## Task item
Print every line of the listing below, starting with the line that holds "l r, PipeCmd" and going on through the line that holds "(** ** Tokens in the line *)", both included, and print nothing else.

───── Given information ─────

(* ===== verification/ShRound.v ===== *)
(** * Every command has a line that the shell parses back into it: user/sh.c *)

From S2P Require Import Prelude Machine State KString User Sh ShParse.

(** ** Commands with their words *)

Inductive redir := RIn | ROut | RAppend.
Inductive ast :=
  | AExec (args : list (list Z))
  | ARedir (a : ast) (k : redir) (file : list Z)
  | APipe (left right : ast)
  | AList (left right : ast)
  | ABack (a : ast).

Definition redir_mode (k : redir) : Z :=
  match k with
  | RIn => U_RDONLY
  | ROut => Z.lor (Z.lor U_WRONLY U_CREATE) U_TRUNC
  | RAppend => Z.lor U_WRONLY U_CREATE
  end.
Definition redir_fd (k : redir) : Z := match k with RIn => 0 | _ => 1 end.

(** [c] is the command [a], where [str] reads a word. *)
Fixpoint is_cmd (str : nat * nat → list Z) (a : ast) (c : cmd) : Prop :=
  match a, c with
  | AExec ws, ExecCmd args => str <$> args = ws
  | ARedir a' k f, RedirCmd c' q e mode fd =>
      is_cmd str a' c' ∧ str (q, e) = f ∧ mode = redir_mode k ∧ fd = redir_fd k
  | APipe l r, PipeCmd l' r' => is_cmd str l l' ∧ is_cmd str r r'
  | AList l r, ListCmd l' r' => is_cmd str l l' ∧ is_cmd str r r'
  | ABack a', BackCmd c' => is_cmd str a' c'
  | _, _ => False
  end.

(** Words are not empty and made of word characters; at most nine arguments. *)
Definition good_word (w : list Z) : Prop := w ≠ [] ∧ Forall (λ c, word_char c = true ∧ c ≠ 0) w.
Fixpoint ast_ok (a : ast) : Prop :=
  match a with
  | AExec ws => Forall good_word ws ∧ zlen ws < MAXARGS
  | ARedir a' _ f => ast_ok a' ∧ good_word f
  | APipe l r | AList l r => ast_ok l ∧ ast_ok r
  | ABack a' => ast_ok a'
  end.

(** ** Writing a command *)

Inductive tok := TWord (w : list Z) | TSym (c : Z) | TAppend.
Definition tok_text (t : tok) : list Z :=
  match t with TWord w => w | TSym c => [c] | TAppend => bytes_of_string ">>" end.
(** What [gettoken] returns for it. *)
Definition tok_kind (t : tok) : Z :=
  match t with TWord _ => chr "a" | TSym c => c | TAppend => chr "+" end.
Definition redir_tok (k : redir) : tok :=
  match k with RIn => TSym (chr "<") | ROut => TSym (chr ">") | RAppend => TAppend end.

Inductive level := LLine | LBack | LPipe | LExec.
Definition paren (b : bool) (ts : list tok) : list tok :=
  if b then [TSym (chr "(")] ++ ts ++ [TSym (chr ")")] else ts.
(** The tokens of a command at a place where the grammar wants a [level]. *)
Fixpoint toks (a : ast) (lv : level) : list tok :=
  match a with
  | AExec ws => TWord <$> ws
  | ARedir a' k f => toks a' LExec ++ [redir_tok k; TWord f]
  | APipe l r =>
      paren (match lv with LExec => true | _ => false end) (toks l LExec ++ [TSym (chr "|")] ++ toks r LPipe)
  | ABack a' =>
      paren (match lv with LExec | LPipe => true | _ => false end) (toks a' LBack ++ [TSym (chr "&")])
  | AList l r =>
      paren (match lv with LLine => false | _ => true end) (toks l LBack ++ [TSym (chr ";")] ++ toks r LLine)
  end.
Definition render (ts : list tok) : list Z := concat ((λ t, 32 :: tok_text t) <$> ts).
Definition show_cmd (a : ast) : list Z := render (toks a LLine).

(** ** Tokens in the line *)

Definition tok_ok (t : tok) : Prop :=
  match t with
  | TWord w => good_word w
  | TSym c => c ∈ symbols
  | TAppend => True
  end.
Definition body (ts : list tok) : list Z :=
  match ts with [] => [] | t :: ts' => tok_text t ++ render ts' end.

Lemma tok_text_head t : tok_ok t → ∃ c l, tok_text t = c :: l ∧ in_chars whitespace c = false ∧ c ≠ 0.
Proof.
  destruct t as [w|c|]; cbn [tok_ok tok_text]; intros H.
  - destruct H as [Hne Hall]. destruct w as [|c w]; [done|]. inversion Hall as [|? ? [Hc H0] _]; subst.
    exists c, w. split_and!; [done| |done]. unfold word_char in Hc. by destruct (in_chars whitespace c).
  - exists c, []. split; [done|].
    assert (Forall (λ c, in_chars whitespace c = false ∧ c ≠ 0) symbols) as Hall by (repeat constructor; done).
    rewrite Forall_forall in Hall. by apply Hall.
  - by exists 62, [62].
Qed.

Section points.
Context (s : list Z).

(** From [p] on, after blanks, the line has the tokens [ts]. *)
Definition points (p : nat) (ts : list tok) : Prop :=
  (p ≤ length s)%nat ∧ drop (skip_ws s p) s = body ts ∧ Forall tok_ok ts.

Lemma skip_ws_drop p ts : Forall tok_ok ts → drop p s = body ts → skip_ws s p = p.
Proof.
  intros Hts E. apply skip_while_stop. intros c Hc. destruct ts as [|t ts]; cbn [body] in E.
  - rewrite <- (Nat.add_0_r p), <- lookup_drop, E in Hc. done.
  - inversion Hts as [|? ? Ht _]; subst. destruct (tok_text_head t Ht) as (c' & l & Et & Hw & _).
    rewrite <- (Nat.add_0_r p), <- lookup_drop, E, Et in Hc. by injection Hc as <-.
Qed.

Lemma skip_ws_render p ts : Forall tok_ok ts → drop p s = render ts → drop (skip_ws s p) s = body ts.
Proof.
  intros Hts E. destruct ts as [|t ts].
  - cbn in E. unfold skip_ws, skip_while. rewrite E. cbn [run_of]. rewrite Nat.add_0_r. exact E.
  - cbn [render fmap list_fmap concat] in E. cbn in E.
    assert (drop (S p) s = body (t :: ts)) as E'.
    { replace (S p) with (p + 1)%nat by lia. rewrite <- drop_drop, E. done. }
    pose proof (skip_ws_drop (S p) _ Hts E') as Hsk.
    assert (skip_ws s p = skip_ws s (S p)) as ->; [|by rewrite Hsk].
    unfold skip_ws, skip_while. rewrite E', E. cbn [run_of]. change (in_chars whitespace 32) with true. cbn match.
    cbn [body]. unfold render. lia.
Qed.

Lemma points_idem p ts : points p ts → points (skip_ws s p) ts.
Proof.
  intros (Hp & E & Hts). split_and!; [by apply skip_while_le| |done].
  rewrite (skip_ws_drop (skip_ws s p) ts); done.
Qed.

Lemma at_drop p c l : drop p s = c :: l → at_ s p = c.
Proof.
  intros E. unfold at_. apply nth_lookup_Some. rewrite <- (Nat.add_0_r p), <- lookup_drop, E. done.
Qed.

Lemma drop_app_eq p l l' : drop p s = l ++ l' → drop (p + length l) s = l'.
Proof. intros E. by rewrite <- drop_drop, E, drop_app_length. Qed.

Lemma drop_bound p l l' : (p ≤ length s)%nat → drop p s = l ++ l' → (p + length l ≤ length s)%nat.
Proof. intros Hp E. apply (f_equal length) in E. rewrite length_drop, length_app in E. lia. Qed.

(** The next byte after a token is a blank or the NUL. *)
Lemma render_head p ts : drop p s = render ts → at_ s p = 0 ∨ at_ s p = 32.
Proof.
  intros E. destruct ts as [|t ts].
  - left. unfold at_. apply nth_overflow. apply (f_equal length) in E. rewrite length_drop in E. cbn in E. lia.
  - right. eapply at_drop. rewrite E. done.
Qed.

Lemma word_skip q w ts : good_word w → drop q s = w ++ render ts → skip_while s word_char q = (q + length w)%nat.
Proof.
  intros [_ Hw] E. unfold skip_while. rewrite E. f_equal. clear E.
  induction Hw as [|c w [Hc _] Hw IH]; cbn [app run_of length].
  - destruct ts as [|t ts]; done.
  - rewrite Hc. by f_equal.
Qed.

Lemma gettoken_points p t ts :
  points p (t :: ts) →
  ∃ q e p', gettoken s p = POk (tok_kind t, q, e) p' ∧ slice s q e = tok_text t ∧ points p' ts.
Proof.
  intros (Hp & E & Hts). inversion Hts as [|? ? Ht Hts']; subst. cbn [body] in E.
  set (q := skip_ws s p) in *. assert (q ≤ length s)%nat as Hq by (by apply skip_while_le).
  pose proof (drop_app_eq _ _ _ E) as E'. pose proof (drop_bound _ _ _ Hq E) as Hb.
  set (e := (q + length (tok_text t))%nat) in *.
  assert (slice s q e = tok_text t) as Hsl.
  { unfold slice. rewrite E. replace (e - q)%nat with (length (tok_text t)) by lia. apply take_app_length. }
  assert (points (skip_ws s e) ts) as Hpt.
  { apply points_idem. split_and!; [done| |done]. by apply skip_ws_render. }
  exists q, e, (skip_ws s e). split; [|done]. unfold gettoken. fold q.
  destruct (tok_text_head t Ht) as (c & l & Et & Hws & H0). rewrite Et in E. cbn [app] in E.
  rewrite (at_drop q c (l ++ render ts) E). rewrite (proj2 (Z.eqb_neq c 0)) by done.
  destruct t as [w|c'|]; cbn [tok_text tok_kind tok_ok] in *.
  - destruct (Ht) as [_ Hall]. rewrite Et in Hall. apply Forall_cons in Hall as [[Hc _] _].
    unfold word_char in Hc. rewrite symbols_split, Hws in Hc. cbn [negb andb] in Hc. rewrite negb_orb in Hc.
    apply andb_true_iff in Hc as [Hc1 Hc2]. rewrite negb_true_iff in Hc1, Hc2. rewrite Hc1, Hc2.
    rewrite (word_skip q w ts Ht ltac:(by rewrite Et)). done.
  - injection Et as <- <-. cbn [app length] in *. replace e with (S q) in * by lia.
    assert (in_chars symbols c' = true) as Hc by (apply in_chars_elem; [by apply (bool_decide_eq_true_1 (0 ∉ _))|done]).
    rewrite symbols_split in Hc. destruct (in_chars (bytes_of_string "|();&<") c'); [done|]. cbn [orb] in Hc.
    rewrite Hc. destruct (render_head (S q) ts) as [H|H]; [done|rewrite H; done..].
  - injection Et as <- <-. cbn [app] in E.
    assert (at_ s (S q) = 62) as ->.
    { eapply at_drop. replace (S q) with (q + 1)%nat by lia. rewrite <- drop_drop, E. done. }
    replace e with (S (S q)) by (subst e; cbn; lia). done.
Qed.

Lemma gettoken_end p : points p [] → ∃ q e p', gettoken s p = POk (0, q, e) p' ∧ points p' [].
Proof.
  intros (Hp & E & Hts). unfold gettoken. set (q := skip_ws s p) in *. cbn [body] in E.
  assert (at_ s q = 0) as ->.
  { unfold at_. apply nth_overflow. apply (f_equal length) in E. rewrite length_drop in E. cbn in E. lia. }
  exists q, q, (skip_ws s q). split; [done|]. apply points_idem. split_and!; [by apply skip_while_le| |done].
  rewrite (skip_ws_drop q []); done.
Qed.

─────

## Solution to the problem
  | APipe l r, PipeCmd l' r' => is_cmd str l l' ∧ is_cmd str r r'
  | AList l r, ListCmd l' r' => is_cmd str l l' ∧ is_cmd str r r'
  | ABack a', BackCmd c' => is_cmd str a' c'
  | _, _ => False
  end.

(** Words are not empty and made of word characters; at most nine arguments. *)
Definition good_word (w : list Z) : Prop := w ≠ [] ∧ Forall (λ c, word_char c = true ∧ c ≠ 0) w.
Fixpoint ast_ok (a : ast) : Prop :=
  match a with
  | AExec ws => Forall good_word ws ∧ zlen ws < MAXARGS
  | ARedir a' _ f => ast_ok a' ∧ good_word f
  | APipe l r | AList l r => ast_ok l ∧ ast_ok r
  | ABack a' => ast_ok a'
  end.

(** ** Writing a command *)

Inductive tok := TWord (w : list Z) | TSym (c : Z) | TAppend.
Definition tok_text (t : tok) : list Z :=
  match t with TWord w => w | TSym c => [c] | TAppend => bytes_of_string ">>" end.
(** What [gettoken] returns for it. *)
Definition tok_kind (t : tok) : Z :=
  match t with TWord _ => chr "a" | TSym c => c | TAppend => chr "+" end.
Definition redir_tok (k : redir) : tok :=
  match k with RIn => TSym (chr "<") | ROut => TSym (chr ">") | RAppend => TAppend end.

Inductive level := LLine | LBack | LPipe | LExec.
Definition paren (b : bool) (ts : list tok) : list tok :=
  if b then [TSym (chr "(")] ++ ts ++ [TSym (chr ")")] else ts.
(** The tokens of a command at a place where the grammar wants a [level]. *)
Fixpoint toks (a : ast) (lv : level) : list tok :=
  match a with
  | AExec ws => TWord <$> ws
  | ARedir a' k f => toks a' LExec ++ [redir_tok k; TWord f]
  | APipe l r =>
      paren (match lv with LExec => true | _ => false end) (toks l LExec ++ [TSym (chr "|")] ++ toks r LPipe)
  | ABack a' =>
      paren (match lv with LExec | LPipe => true | _ => false end) (toks a' LBack ++ [TSym (chr "&")])
  | AList l r =>
      paren (match lv with LLine => false | _ => true end) (toks l LBack ++ [TSym (chr ";")] ++ toks r LLine)
  end.
Definition render (ts : list tok) : list Z := concat ((λ t, 32 :: tok_text t) <$> ts).
Definition show_cmd (a : ast) : list Z := render (toks a LLine).

(** ** Tokens in the line *)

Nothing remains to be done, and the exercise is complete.